---------- Data excerpts

(** * L3 scope checker and letrec elimination

    A shallow embedding of [L3/check.py] and [L3/eliminate_letrec.py],
    together with the properties of the two passes.

    - [L3.Term], [L2.Term]: the two intermediate languages;
    - [check_term], [check_program]: the scope checker, with the
      [ValueError]s it raises made explicit;
    - [eliminate_letrec_term], [eliminate_letrec_program]: the lowering of
      [LetRec] to allocate / store / load. *)

From Stdlib Require Import ZArith String List Lia.
From stdpp Require Import base decidable option list strings gmap sets.

Local Set Warnings "-clear-no-such-hyp".

Local Open Scope Z_scope.
Local Open Scope string_scope.
Local Open Scope list_scope.

(** ** Syntax *)

(** Modelled from the spec: [L3/syntax.py] is not part of the sources at hand.
    [Identifier] is a Python [str]. *)
Abbreviation Identifier := string (only parsing).

(** [type Context = Mapping[Identifier, None]]: a dict whose values are all
    [None]; both passes only ever ask [name in context], so a finite set of
    keys carries everything the code can observe. *)
Abbreviation Context := (gset Identifier) (only parsing).

Module L3.
(** [repr(v)]. *)
Fixpoint py_repr (v : json) : string :=
  match v with
  | JNull => "None"
  | JBool true => "True"
  | JBool false => "False"
  | JInt z => Num.str_of_int z
  | JStr s => repr_str s
  | JArr xs => "[" +:+ String.concat ", " (map py_repr xs) +:+ "]"
  | JObj ms =>
      "{" +:+ String.concat ", "
                (map (fun m => repr_str (fst m) +:+ ": " +:+ py_repr (snd m)) ms)
      +:+ "}"
  end.

(** [str(v)], as an f-string applies it: a string is itself, anything
    else is its [repr]. *)
Definition py_str (v : json) : string :=
  match v with
  | JStr s => s
  | _ => py_repr v
  end.

End PyRepr.

(** ** Token budget of the generated document *)

Module Budget.

(** [int((1 - 5000/(tool_count * 500)) * 100)], the expression of the
    "Savings" line of [_generate_skill_md]. *)
Definition savings_percent (tool_count : Z) : result Z :=
  let* q := Num.truediv 5000 (tool_count * 500) in
  Num.int_of_float
    (PrimFloat.mul (PrimFloat.sub (Num.float_of_int 1) q) (Num.float_of_int 100)).




(** Truncation toward zero of the exact value. *)
Definition trunc_savings (tool_count : Z) : Z :=
  Z.quot (100 * tool_count - 1000) tool_count.

Definition savings_agrees (n : Z) : bool :=
  match savings_percent n with
  | inr r => r =? trunc_savings n
  | inl _ => false
  end.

--------------------

Nothing beyond the line containing "From Stdlib Require" is to be output; the lines above, from the first one onward to that line, are to be transcribed exactly.

(** * L3 scope checker and letrec elimination

    A shallow embedding of [L3/check.py] and [L3/eliminate_letrec.py],
    together with the properties of the two passes.

    - [L3.Term], [L2.Term]: the two intermediate languages;
    - [check_term], [check_program]: the scope checker, with the
      [ValueError]s it raises made explicit;
    - [eliminate_letrec_term], [eliminate_letrec_program]: the lowering of
      [LetRec] to allocate / store / load. *)

From Stdlib Require Import ZArith String List Lia.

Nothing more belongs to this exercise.